-- Data shown follows --
(** * sshpunc: the hop-chain builder, chain manager and forwarding engine

    A shallow embedding of the Go sources of sshpunc (the multi-hop client
    file with [sshCleanup], [newClient], [connectHop] and [clientAlive], and
    [main.go] with [splitSingleHost], [connect], [reconnect],
    [scheduleReconnect] and [forward]), and the properties of the
    specification proved or refuted on it.

    Go values are modelled as follows.
    - [string] is a Go string: a sequence of bytes.
    - [error] is a non-nil Go [error], identified with its message; a Go
      result [err] that may be nil is an [option error].
    - [Client] is the identity of a non-nil [*ssh.Client]; a pointer that
      may be nil is an [option Client].
    - the network (dials, handshakes, probes, closes, copies) is an oracle
      [Network] that answers each interaction from the number of
      interactions made so far, so that every behaviour of the outside
      world is some oracle.
    - effects are a state monad over the package-level variables that also
      writes the trace of observable events, with an outcome for a Go
      panic. *)

From Stdlib Require Import List String Ascii ZArith Lia Bool Arith.
Import ListNotations.
Local Open Scope string_scope.
Local Open Scope list_scope.
(** [load_rack_data]: the names of [current_state] stay whatever the
    outcome, and the registry is consistent when it returns. *)
Lemma load_rack_data_effect e g r g' :
  load_rack_data e g = (r, g') ->
  keeps_names g g' /\ (r = Ok tt -> consistent e g').
Proof.
  unfold load_rack_data, mbind, modify.
  set (g0 := set_sensor_categories [] (set_rack_metadata []
               (set_rack_data [] (set_rack_files [] g)))).
  assert (H0 : rack_data g0 = []) by reflexivity.
  assert (N0 : keeps_names g g0) by (intros name H; exact H).
  assert (Hsample : forall r g', create_sample_racks e g0 = (r, g') ->
            keeps_names g g' /\ (r = Ok tt -> consistent e g')).
  { intros r0 h. unfold create_sample_racks, mbind.
    destruct (@for_each_ok _ same_tables [1; 2; 3; 4; 5]%Z (sample_rack e)
                same_tables_refl same_tables_trans
                (fun x h _ => sample_rack_ok e x h) g0) as [g1 [-> S1]].
    intros E.
    destruct (@update_rack_data_effect e g1 r0 h
                (same_tables_consistent e H0 S1) E) as (N & _ & C).
    split; [|exact C].
    eapply keeps_names_trans; [exact N0|].
    eapply keeps_names_trans; [apply same_tables_names; exact S1 | exact N]. }
  destruct (CSV_FOLDER e) as [|msg|files].
  - apply Hsample.
  - unfold lift. intros X. injection X as <- <-. split; [exact N0 | discriminate].
  - destruct (csv_files files) as [|csv csvs] eqn:Ecsv; [apply Hsample|].
    destruct (@for_each_ok _ same_tables
                (fold_left assign_rack (csv :: csvs) []) (load_rack_file files)
                same_tables_refl same_tables_trans) with (g := g0)
      as [g1 [-> S1]].
    { intros item h Hin. apply load_rack_file_ok.
      pose proof (@assign_rack_nonempty (csv :: csvs) [] (Forall_nil _)) as Hne.
      rewrite Forall_forall in Hne. now apply Hne. }
    intros E.
    destruct (@update_rack_data_effect e g1 r g'
                (same_tables_consistent e H0 S1) E) as (N & _ & C).
    split; [|exact C].
    eapply keeps_names_trans; [exact N0|].
    eapply keeps_names_trans; [apply same_tables_names; exact S1 | exact N].
Qed.

(** X4. A load never forgets a sensor name: whatever its outcome, every
    name of [current_state] before the load is a name of it afterwards.
    The rack tables are cleared and rebuilt; the state table only grows. *)
Theorem current_state_only_grows (e : env) (g : globals) (r : result unit)
    (g' : globals) (name : string) :
  load_rack_data e g = (r, g') ->
  Dict.mem (current_state g) name = true ->
  Dict.mem (current_state g') name = true.
Proof.
  intros E. destruct (load_rack_data_effect e g E) as [N _]. apply N.
Qed.

Lemma stale_name_survives :
  let g := set_current_state [("Old sensor", Fin 1)] Sample.empty in
  Dict.mem (current_state g) "Old sensor" = true
  /\ Dict.mem (current_state (snd (load_rack_data Sample.no_files g)))
       "Old sensor" = true.
Proof.
  split; [reflexivity|].
  apply (@current_state_only_grows Sample.no_files
           (set_current_state [("Old sensor", Fin 1)] Sample.empty)
           (fst (load_rack_data Sample.no_files
                   (set_current_state [("Old sensor", Fin 1)] Sample.empty)))
           (snd (load_rack_data Sample.no_files
                   (set_current_state [("Old sensor", Fin 1)] Sample.empty)))
           "Old sensor").
  - destruct (load_rack_data _ _). reflexivity.
  - reflexivity.
Defined.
-- Data shown concluded --
• [Aim of the task] Having read the entries above, repeat them exactly.

• [Result]
(** * sshpunc: the hop-chain builder, chain manager and forwarding engine

    A shallow embedding of the Go sources of sshpunc (the multi-hop client
    file with [sshCleanup], [newClient], [connectHop] and [clientAlive], and
    [main.go] with [splitSingleHost], [connect], [reconnect],
    [scheduleReconnect] and [forward]), and the properties of the
    specification proved or refuted on it.

    Go values are modelled as follows.
    - [string] is a Go string: a sequence of bytes.
    - [error] is a non-nil Go [error], identified with its message; a Go
      result [err] that may be nil is an [option error].
    - [Client] is the identity of a non-nil [*ssh.Client]; a pointer that
      may be nil is an [option Client].
    - the network (dials, handshakes, probes, closes, copies) is an oracle
      [Network] that answers each interaction from the number of
      interactions made so far, so that every behaviour of the outside
      world is some oracle.
    - effects are a state monad over the package-level variables that also
      writes the trace of observable events, with an outcome for a Go
      panic. *)

From Stdlib Require Import List String Ascii ZArith Lia Bool Arith.
Import ListNotations.
Local Open Scope string_scope.
Local Open Scope list_scope.
(** [load_rack_data]: the names of [current_state] stay whatever the
    outcome, and the registry is consistent when it returns. *)
Lemma load_rack_data_effect e g r g' :
  load_rack_data e g = (r, g') ->
  keeps_names g g' /\ (r = Ok tt -> consistent e g').
Proof.
  unfold load_rack_data, mbind, modify.
  set (g0 := set_sensor_categories [] (set_rack_metadata []
               (set_rack_data [] (set_rack_files [] g)))).
  assert (H0 : rack_data g0 = []) by reflexivity.
  assert (N0 : keeps_names g g0) by (intros name H; exact H).
  assert (Hsample : forall r g', create_sample_racks e g0 = (r, g') ->
            keeps_names g g' /\ (r = Ok tt -> consistent e g')).
  { intros r0 h. unfold create_sample_racks, mbind.
    destruct (@for_each_ok _ same_tables [1; 2; 3; 4; 5]%Z (sample_rack e)
                same_tables_refl same_tables_trans
                (fun x h _ => sample_rack_ok e x h) g0) as [g1 [-> S1]].
    intros E.
    destruct (@update_rack_data_effect e g1 r0 h
                (same_tables_consistent e H0 S1) E) as (N & _ & C).
    split; [|exact C].
    eapply keeps_names_trans; [exact N0|].
    eapply keeps_names_trans; [apply same_tables_names; exact S1 | exact N]. }
  destruct (CSV_FOLDER e) as [|msg|files].
  - apply Hsample.
  - unfold lift. intros X. injection X as <- <-. split; [exact N0 | discriminate].
  - destruct (csv_files files) as [|csv csvs] eqn:Ecsv; [apply Hsample|].
    destruct (@for_each_ok _ same_tables
                (fold_left assign_rack (csv :: csvs) []) (load_rack_file files)
                same_tables_refl same_tables_trans) with (g := g0)
      as [g1 [-> S1]].
    { intros item h Hin. apply load_rack_file_ok.
      pose proof (@assign_rack_nonempty (csv :: csvs) [] (Forall_nil _)) as Hne.
      rewrite Forall_forall in Hne. now apply Hne. }
    intros E.
    destruct (@update_rack_data_effect e g1 r g'
                (same_tables_consistent e H0 S1) E) as (N & _ & C).
    split; [|exact C].
    eapply keeps_names_trans; [exact N0|].
    eapply keeps_names_trans; [apply same_tables_names; exact S1 | exact N].
Qed.

(** X4. A load never forgets a sensor name: whatever its outcome, every
    name of [current_state] before the load is a name of it afterwards.
    The rack tables are cleared and rebuilt; the state table only grows. *)
Theorem current_state_only_grows (e : env) (g : globals) (r : result unit)
    (g' : globals) (name : string) :
  load_rack_data e g = (r, g') ->
  Dict.mem (current_state g) name = true ->
  Dict.mem (current_state g') name = true.
Proof.
  intros E. destruct (load_rack_data_effect e g E) as [N _]. apply N.
Qed.

Lemma stale_name_survives :
  let g := set_current_state [("Old sensor", Fin 1)] Sample.empty in
  Dict.mem (current_state g) "Old sensor" = true
  /\ Dict.mem (current_state (snd (load_rack_data Sample.no_files g)))
       "Old sensor" = true.
Proof.
  split; [reflexivity|].
  apply (@current_state_only_grows Sample.no_files
           (set_current_state [("Old sensor", Fin 1)] Sample.empty)
           (fst (load_rack_data Sample.no_files
                   (set_current_state [("Old sensor", Fin 1)] Sample.empty)))
           (snd (load_rack_data Sample.no_files
                   (set_current_state [("Old sensor", Fin 1)] Sample.empty)))
           "Old sensor").
  - destruct (load_rack_data _ _). reflexivity.
  - reflexivity.
Defined.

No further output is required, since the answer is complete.